Arsínoe estaba apoyada en la cama, a la derecha de la amplia estancia que compartían, todavía con la misma ropa que habían llevado para la excursión, los pies descalzos sobre la alfombra de piel de pantera. A Carmión y Téano no las vio; Horemhotep debía de haberles ordenado que salieran, y seguramente se hallaban en su propia habitación, a la que se accedía por una puerta situada en la parte izquierda.

El maestro de secretos estaba sentado en la silla de Cleopatra, delante del tocador, girado hacia la puerta mientras esperaba la llegada de su sobrina. Tenía las piernas pegadas y las palmas apoyadas en los muslos, en una actitud tan hierática como la estatua de un faraón. No llevaba peluca, y las luces amarillas de las velas se reflejaban en su cráneo afeitado, que parecía de bronce bruñido.

Después de su abuela, Horemhotep era la persona a la que Cleopatra más quería en el templo. Le gustaba su humor, porque nunca era cruel con los demás y casi siempre se convertía a sí mismo en blanco de sus bromas. Era el hombre con más paciencia del mundo, y mientras le enseñaba los misterios de la escritura jeroglífica trataba de inculcarle a ella esa misma virtud. Hablar con su tío era como sentarse junto a un estanque al atardecer y ver cómo el agua se tiñe de oro y cobre: le infundía serenidad.

Por eso, debería haberse sentido más tranquila ahora. Y, a pesar de todo, percibió enseguida que algo andaba mal.

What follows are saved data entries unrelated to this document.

(* ===== verification/Compress.v ===== *)
(** * Compress: the delta encoding of sketches (internal/sketch/compress.go)

    Each row of a marshalled sketch is written as the differences of
    neighbouring cells, zigzag-coded and as varints ([encoding/binary]).  A
    Go panic is [None] in [Compress] and [Panics] in [Decompress]. *)

From S2P Require Export Cms.

(** ** Zigzag codes *)

Definition zigzagEncode (n : Z) : Z :=
  to_u64 (Z.lxor (Z.shiftr n 63) (to_i64 (Z.shiftl n 1))).

Definition zigzagDecode (u : Z) : Z :=
  to_i64 (Z.lxor (Z.shiftr u 1) (to_u64 (- Z.land u 1))).

(** ** Varints, as [encoding/binary] writes and reads them *)

Definition MaxVarintLen64 : nat := 10.

Fixpoint put_uvarint (fuel : nat) (x : Z) : list Z :=
  match fuel with
  | O => []
  | S fuel =>
      if 128 <=? x then Z.lor (Z.land x 127) 128 :: put_uvarint fuel (Z.shiftr x 7)
      else [x]
  end.
Definition PutUvarint (x : Z) : list Z := put_uvarint MaxVarintLen64 x.

(** Having read [i] bytes into [x], the next goes at bit [s]. *)
Fixpoint read_uvarint (fuel i : nat) (s x : Z) (r : list Z)
  : (Z * list Z) + string :=
  match fuel with
  | O => inr "binary: varint overflows a 64-bit integer"
  | S fuel =>
      match r with
      | [] => inr (if (0 <? i)%nat then "unexpected EOF" else "EOF")
      | b :: r =>
          if b <? 128 then
            if (i =? 9)%nat && (1 <? b)
            then inr "binary: varint overflows a 64-bit integer"
            else inl (Z.lor x (to_u64 (Z.shiftl b s)), r)
          else
            read_uvarint fuel (S i) (s + 7)
              (Z.lor x (to_u64 (Z.shiftl (Z.land b 127) s))) r
      end
  end.
Definition ReadUvarint (r : list Z) : (Z * list Z) + string :=
  read_uvarint MaxVarintLen64 0 0 0 r.

(** ** Compress *)

(** [n] more cells of a row, from the front of the data. *)
Fixpoint compress_cells (n : nat) (first : bool) (prev : Z) (data : list Z)
  : option (list Z * list Z) :=
  match n with
  | O => Some ([], data)
  | S n =>
      if (length data <? 8)%nat then None
      else
        let cell := be_value (take 8 data) in
        let delta := if first then to_i64 cell else to_i64 (to_i64 cell - to_i64 prev) in
        '(out, rest) ← compress_cells n false cell (drop 8 data);
        Some (PutUvarint (zigzagEncode delta) ++ out, rest)
  end.

Fixpoint compress_rows (d w : nat) (data : list Z) : option (list Z * list Z) :=
  match d with
  | O => Some ([], data)
  | S d =>
      '(row, rest) ← compress_cells w true 0 data;
      '(out, rest) ← compress_rows d w rest;
      Some (row ++ out, rest)
  end.

(** [buf.Grow] refuses a negative size, which the product can wrap to. *)
Definition Compress (data : list Z) : option (list Z) :=
  if Z.of_nat (length data) <? headerSize then Some data
  else
    let w := be_value (slice data 3 7) in
    let d := be_value (slice data 7 11) in
    if to_i64 (headerSize + to_i64 (w * d)) <? 0 then None
    else
      '(out, _) ← compress_rows (Z.to_nat d) (Z.to_nat w) (drop 19 data);
      Some (take 19 data ++ out).

(** ** Decompress *)

(** [n] more cells of row [i], written at [outOff] of a buffer of [outSize]
    bytes: what is written, what is left to read, and the new offset. *)
Fixpoint decompress_cells (n : nat) (i j outSize outOff prev : Z) (r : list Z)
  : result (list Z * list Z * Z) :=
  match n with
  | O => Ok ([], r, outOff)
  | S n =>
      match ReadUvarint r with
      | inr e => Err (VarintError i j e)
      | inl (zz, r) =>
          let delta := zigzagDecode zz in
          let cell := if j =? 0 then delta else to_i64 (prev + delta) in
          if outSize <? outOff + 8 then Panics
          else
            match decompress_cells n i (j + 1) outSize (outOff + 8) cell r with
            | Ok (out, r, off) => Ok (be_bytes 8 (to_u64 cell) ++ out, r, off)
            | Err e => Err e
            | Panics => Panics
            end
      end
  end.

Fixpoint decompress_rows (d w : nat) (i outSize outOff : Z) (r : list Z)
  : result (list Z * list Z * Z) :=
  match d with
  | O => Ok ([], r, outOff)
  | S d =>
      match decompress_cells w i 0 outSize outOff 0 r with
      | Ok (row, r, off) =>
          match decompress_rows d w (i + 1) outSize off r with
          | Ok (out, r, off) => Ok (row ++ out, r, off)
          | Err e => Err e
          | Panics => Panics
          end
      | Err e => Err e
      | Panics => Panics
      end
  end.

(** The bytes of [out] that no cell is written to stay 0. *)
Definition Decompress (data : list Z) : result (list Z) :=
  if Z.of_nat (length data) <? headerSize
  then Err (TooShortHeader (Z.of_nat (length data)))
  else if decide (slice data 0 2 = magicBytes) then
    let version := default 0 (data !! 2%nat) in
    if version =? versionByte then
      let w := be_value (slice data 3 7) in
      let d := be_value (slice data 7 11) in
      let outSize := table_size w d in
      if outSize <? headerSize then Panics
      else
        match decompress_rows (Z.to_nat d) (Z.to_nat w) 0 outSize headerSize (drop 19 data) with
        | Ok (out, r, off) =>
            if (0 <? length r)%nat then Err (TrailingBytes (Z.of_nat (length r)))
            else Ok (take 19 data ++ out ++ replicate (Z.to_nat (outSize - off)) 0)
        | Err e => Err e
        | Panics => Panics
        end
    else Err (BadVersion version)
  else Err (BadMagic (slice data 0 2)).

(** ** The codes are inverse *)

Lemma to_u64_land z : to_u64 z = Z.land z (Z.ones 64).
Proof. unfold to_u64. by rewrite Z.land_ones. Qed.

Lemma to_u64_lxor_r a b : to_u64 (Z.lxor a (to_u64 b)) = to_u64 (Z.lxor a b).
Proof.
  rewrite !to_u64_land. apply Z.bits_inj'. intros n Hn.
  rewrite !Z.land_spec, !Z.lxor_spec, Z.land_spec.
  by destruct (Z.testbit a n), (Z.testbit b n), (Z.testbit (Z.ones 64) n).
Qed.

Lemma lxor_m1 a : Z.lxor a (-1) = - a - 1.
Proof. rewrite Z.lxor_m1_r. unfold Z.lnot. lia. Qed.

Lemma zigzagEncode_spec n :
  is_i64 n → zigzagEncode n = if decide (0 <= n) then 2 * n else - (2 * n) - 1.
Proof.
  intros Hn. unfold is_i64 in Hn. unfold zigzagEncode.
  rewrite Z.shiftl_mul_pow2, Z.shiftr_div_pow2 by done.
  rewrite <- to_u64_lxor_r, to_u64_to_i64, to_u64_lxor_r, Z.mul_comm.
  change (2 ^ 1) with 2. destruct (decide (0 <= n)).
  - rewrite Z.div_small by lia. rewrite Z.lxor_0_l. apply to_u64_small. unfold is_u64. lia.
  - replace (n `div` 2 ^ 63) with (-1) by (apply (Z.div_unique _ _ _ (n + 2 ^ 63)); lia).
    rewrite Z.lxor_comm, lxor_m1. apply to_u64_small. unfold is_u64. lia.
Qed.

Lemma zigzagDecode_spec u :
  is_u64 u → zigzagDecode u = if Z.even u then u `div` 2 else - (u `div` 2) - 1.
Proof.
  intros Hu. unfold is_u64 in Hu. unfold zigzagDecode.
  rewrite <- to_i64_to_u64, to_u64_lxor_r, to_i64_to_u64.
  rewrite Z.shiftr_div_pow2 by done. change (2 ^ 1) with 2.
  rewrite (Z.land_ones u 1 ltac:(done) : Z.land u 1 = _). change (2 ^ 1) with 2.
  rewrite Zmod_even. pose proof (Z.div_mod u 2). pose proof (Z.mod_pos_bound u 2).
  destruct (Z.even u).
  - rewrite Z.lxor_0_r. apply to_i64_small. unfold is_i64. lia.
  - rewrite lxor_m1. apply to_i64_small. unfold is_i64. lia.
Qed.

Lemma zigzag_roundtrip n : is_i64 n → zigzagDecode (zigzagEncode n) = n.
Proof.
  intros Hn. rewrite zigzagEncode_spec by done. unfold is_i64 in Hn.
  destruct (decide (0 <= n)); rewrite zigzagDecode_spec by (unfold is_u64; lia).
  - rewrite Z.even_mul. cbn [Z.even orb].
    symmetry. apply (Z.div_unique _ _ _ 0); lia.
  - rewrite Z.even_sub, Z.even_opp, Z.even_mul. cbn [Z.even orb Bool.eqb].
    enough ((- (2 * n) - 1) `div` 2 = - n - 1) by lia.
    symmetry. apply (Z.div_unique _ _ _ 1); lia.
Qed.

(** A byte sequence that codes [v] at bit [s] adds [v * 2^s] to what was read
    below it. *)
Lemma lor_add x v s :
  0 <= s → 0 <= x < 2 ^ s → 0 <= v → Z.lor x (v * 2 ^ s) = x + v * 2 ^ s.
Proof.
  intros Hs Hx Hv. rewrite <- Z.lxor_lor, <- Z.add_nocarry_lxor; [done| |].
  all: rewrite <- Z.shiftl_mul_pow2 by done; apply Z.bits_inj'; intros n Hn;
    rewrite Z.land_spec, Z.bits_0, Z.shiftl_spec by done.
  all: destruct (decide (n < s)).
  1,3: rewrite (Z.testbit_neg_r v) by lia; apply andb_false_r.
  all: rewrite <- (Z.mod_small x (2 ^ s)) by done;
    by rewrite Z.mod_pow2_bits_high by lia.
Qed.

Lemma to_u64_shiftl v s :
  0 <= s → 0 <= v → v * 2 ^ s < 2 ^ 64 → to_u64 (Z.shiftl v s) = v * 2 ^ s.
Proof.
  intros Hs Hv Hlt. rewrite Z.shiftl_mul_pow2 by done. apply to_u64_small.
  unfold is_u64. pose proof (Z.pow_nonneg 2 s). nia.
Qed.

Lemma read_put_uvarint fuel i s x v rest :
  (fuel + i = 10)%nat → (i < 10)%nat → s = 7 * Z.of_nat i →
  0 <= x < 2 ^ s → 0 <= v → v * 2 ^ s < 2 ^ 64 →
  read_uvarint fuel i s x (put_uvarint fuel v ++ rest) = inl (x + v * 2 ^ s, rest).
Proof.
  revert i s x v. induction fuel as [|fuel IH]; intros i s x v Hf Hi Hs Hx Hv Hlt; [lia|].
  cbn [put_uvarint]. assert (Hp : 0 < 2 ^ s) by (apply Z.pow_pos_nonneg; lia).
  destruct (Z.leb_spec 128 v) as [Hb|Hb].
  - (* a continued byte; the tenth never is *)
    assert (Hi9 : (i < 9)%nat).
    { destruct (decide (i = 9%nat)) as [->|]; [|lia]. subst s. cbn in Hlt. lia. }
    cbn [app read_uvarint].
    pose proof (Z.mod_pos_bound v (2 ^ 7) ltac:(done)) as Hm.
    assert (Z.lor (Z.land v 127) 128 = v mod 2 ^ 7 + 1 * 2 ^ 7) as ->.
    { rewrite (Z.land_ones v 7 ltac:(done) : Z.land v 127 = _).
      apply (lor_add (v mod 2 ^ 7) 1 7); lia. }
    rewrite (proj2 (Z.ltb_ge _ _)) by lia.
    rewrite (Z.land_ones _ 7 ltac:(done) : Z.land (v mod 2 ^ 7 + 1 * 2 ^ 7) 127 = _).
    rewrite Z.mod_add, Z.mod_mod by done.
    rewrite Z.shiftr_div_pow2 by done.
    pose proof (Z.div_mod v (2 ^ 7) ltac:(done)) as Hdm.
    assert (Hp7 : 2 ^ (s + 7) = 2 ^ s * 2 ^ 7) by (rewrite Z.pow_add_r; lia).
    pose proof (Z.div_pos v (2 ^ 7) Hv ltac:(done)).
    rewrite to_u64_shiftl by nia. rewrite lor_add by lia.
    rewrite IH; try lia; rewrite ?Hp7.
    + f_equal. f_equal. rewrite Hdm at 3. ring.
    + nia.
  - cbn [app read_uvarint]. rewrite (proj2 (Z.ltb_lt _ _)) by lia.
    destruct (Nat.eqb_spec i 9) as [->|]; cbn [andb].
    + subst s. rewrite (proj2 (Z.ltb_ge _ _)) by (cbn in Hlt; lia).
      rewrite to_u64_shiftl, lor_add by lia. done.
    + rewrite to_u64_shiftl, lor_add by lia. done.
Qed.

Lemma ReadUvarint_Put v rest :
  is_u64 v → ReadUvarint (PutUvarint v ++ rest) = inl (v, rest).
Proof.
  intros Hv. unfold is_u64 in Hv. unfold ReadUvarint, PutUvarint, MaxVarintLen64.
  rewrite (read_put_uvarint 10 0 0 0 v rest); try lia. do 2 f_equal. lia.
Qed.

(** ** Round trip *)

(** What is decoded from the code of a cell, given the cell before it. *)
Lemma delta_roundtrip p c :
  is_u64 p → is_u64 c →
  to_u64 (to_i64 (to_i64 p + to_i64 (to_i64 c - to_i64 p))) = c ∧
  to_i64 (to_i64 p + to_i64 (to_i64 c - to_i64 p)) = to_i64 c.
Proof.
  intros Hp Hc.
  assert (E : to_u64 (to_i64 p + to_i64 (to_i64 c - to_i64 p)) = c).
  { unfold to_u64. rewrite <- Zplus_mod_idemp_r. fold (to_u64 (to_i64 (to_i64 c - to_i64 p))).
    rewrite to_u64_to_i64. unfold to_u64. rewrite Zplus_mod_idemp_r.
    replace (to_i64 p + (to_i64 c - to_i64 p)) with (to_i64 c) by lia.
    fold (to_u64 (to_i64 c)). rewrite to_u64_to_i64. by apply to_u64_small. }
  split; [by rewrite to_u64_to_i64|]. by rewrite <- to_i64_to_u64, E.
Qed.

Lemma cells_roundtrip row : ∀ i j outSize off first p rest tail,
  Forall is_u64 row → is_u64 p → first = (j =? 0) → 0 <= j →
  off + 8 * Z.of_nat (length row) <= outSize →
  ∃ out,
    compress_cells (length row) first p (row_bytes row ++ rest) = Some (out, rest) ∧
    decompress_cells (length row) i j outSize off (to_i64 p) (out ++ tail)
      = Ok (row_bytes row, tail, off + 8 * Z.of_nat (length row)).
Proof.
  induction row as [|c row IH]; intros i j outSize off first p rest tail Hrow Hp Hf Hj Hout.
  - exists []. cbn. by rewrite Z.add_0_r.
  - apply Forall_cons in Hrow as [Hc Hrow]. cbn [length] in Hout.
    destruct (IH i (j + 1) outSize (off + 8) false c rest tail Hrow Hc)
      as (out & E1 & E2); [by destruct (Z.eqb_spec (j + 1) 0); [lia|] | lia | lia |].
    set (delta := if first then to_i64 c else to_i64 (to_i64 c - to_i64 p)).
    exists (PutUvarint (zigzagEncode delta) ++ out).
    assert (Hd : is_i64 delta) by (unfold delta; destruct first; apply to_i64_range).
    cbn [length compress_cells decompress_cells].
    change (row_bytes (c :: row)) with (be_bytes 8 c ++ row_bytes row).
    rewrite <- !app_assoc.
    rewrite (proj2 (Nat.ltb_ge _ _)) by (rewrite length_app, be_bytes_length; lia).
    rewrite drop_app_length', take_app_length' by by rewrite be_bytes_length.
    rewrite be_value_bytes by exact Hc. rewrite E1. cbn [mbind option_bind].
    split; [done|]. rewrite ReadUvarint_Put by apply to_u64_range.
    rewrite zigzag_roundtrip by done.
    assert (Hcell : (if j =? 0 then delta else to_i64 (to_i64 p + delta)) = to_i64 c).
    { unfold delta. rewrite Hf. destruct (j =? 0); [done|]. by apply delta_roundtrip. }
    rewrite Hcell, (proj2 (Z.ltb_ge _ _)) by lia. rewrite E2, to_u64_to_i64.
    rewrite to_u64_small by exact Hc. do 2 f_equal. lia.
Qed.

Lemma rows_roundtrip w t : ∀ i outSize off tail,
  Forall (λ row, length row = w ∧ Forall is_u64 row) t →
  off + 8 * Z.of_nat w * Z.of_nat (length t) <= outSize →
  ∃ out,
    compress_rows (length t) w (table_bytes t) = Some (out, []) ∧
    decompress_rows (length t) w i outSize off (out ++ tail)
      = Ok (table_bytes t, tail, off + 8 * Z.of_nat w * Z.of_nat (length t)).
Proof.
  induction t as [|row t IH]; intros i outSize off tail Ht Hout.
  - exists []. cbn. by rewrite Z.mul_0_r, Z.add_0_r.
  - apply Forall_cons in Ht as [[Hw Hrow] Ht]. cbn [length] in Hout.
    destruct (IH (i + 1) outSize (off + 8 * Z.of_nat w) tail Ht) as (out & E1 & E2); [nia|].
    destruct (cells_roundtrip row i 0 outSize off true 0 (table_bytes t) (out ++ tail))
      as (row_out & E3 & E4); [done | unfold is_u64; lia | done | lia | nia |].
    exists (row_out ++ out). cbn [length compress_rows decompress_rows].
    change (table_bytes (row :: t)) with (row_bytes row ++ table_bytes t).
    rewrite Hw in *. rewrite E3. cbn [mbind option_bind]. rewrite E1. cbn [mbind option_bind].
    split; [done|]. rewrite <- app_assoc. change (to_i64 0) with 0 in E4.
    rewrite E4, E2. do 2 f_equal. lia.
Qed.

—Pasa, Cleopatra —dijo Horemhotep.

La joven miró a la izquierda. Había otra persona en la estancia, junto a la puerta que conducía a la habitación de las criadas. Un hombre joven, tocado con una peluca negra y vestido tan sólo con un faldellín verde. Cleopatra lo conocía, aunque nunca había hablado con él. Era Anemhor, un oficial de los guardias del templo. Tenía la cintura tan estrecha y los hombros tan musculosos que parecía una pintura de sí mismo. Pero, aunque su torso depilado y untado en aceite deparaba un espectáculo agradable para la vista, su presencia allí inquietó todavía más a Cleopatra. En sus aposentos no podía entrar ningún varón que no fuese miembro de la familia o eunuco. Si su tío se había hecho escoltar por Anemhor, sólo podía significar que corrían un grave peligro.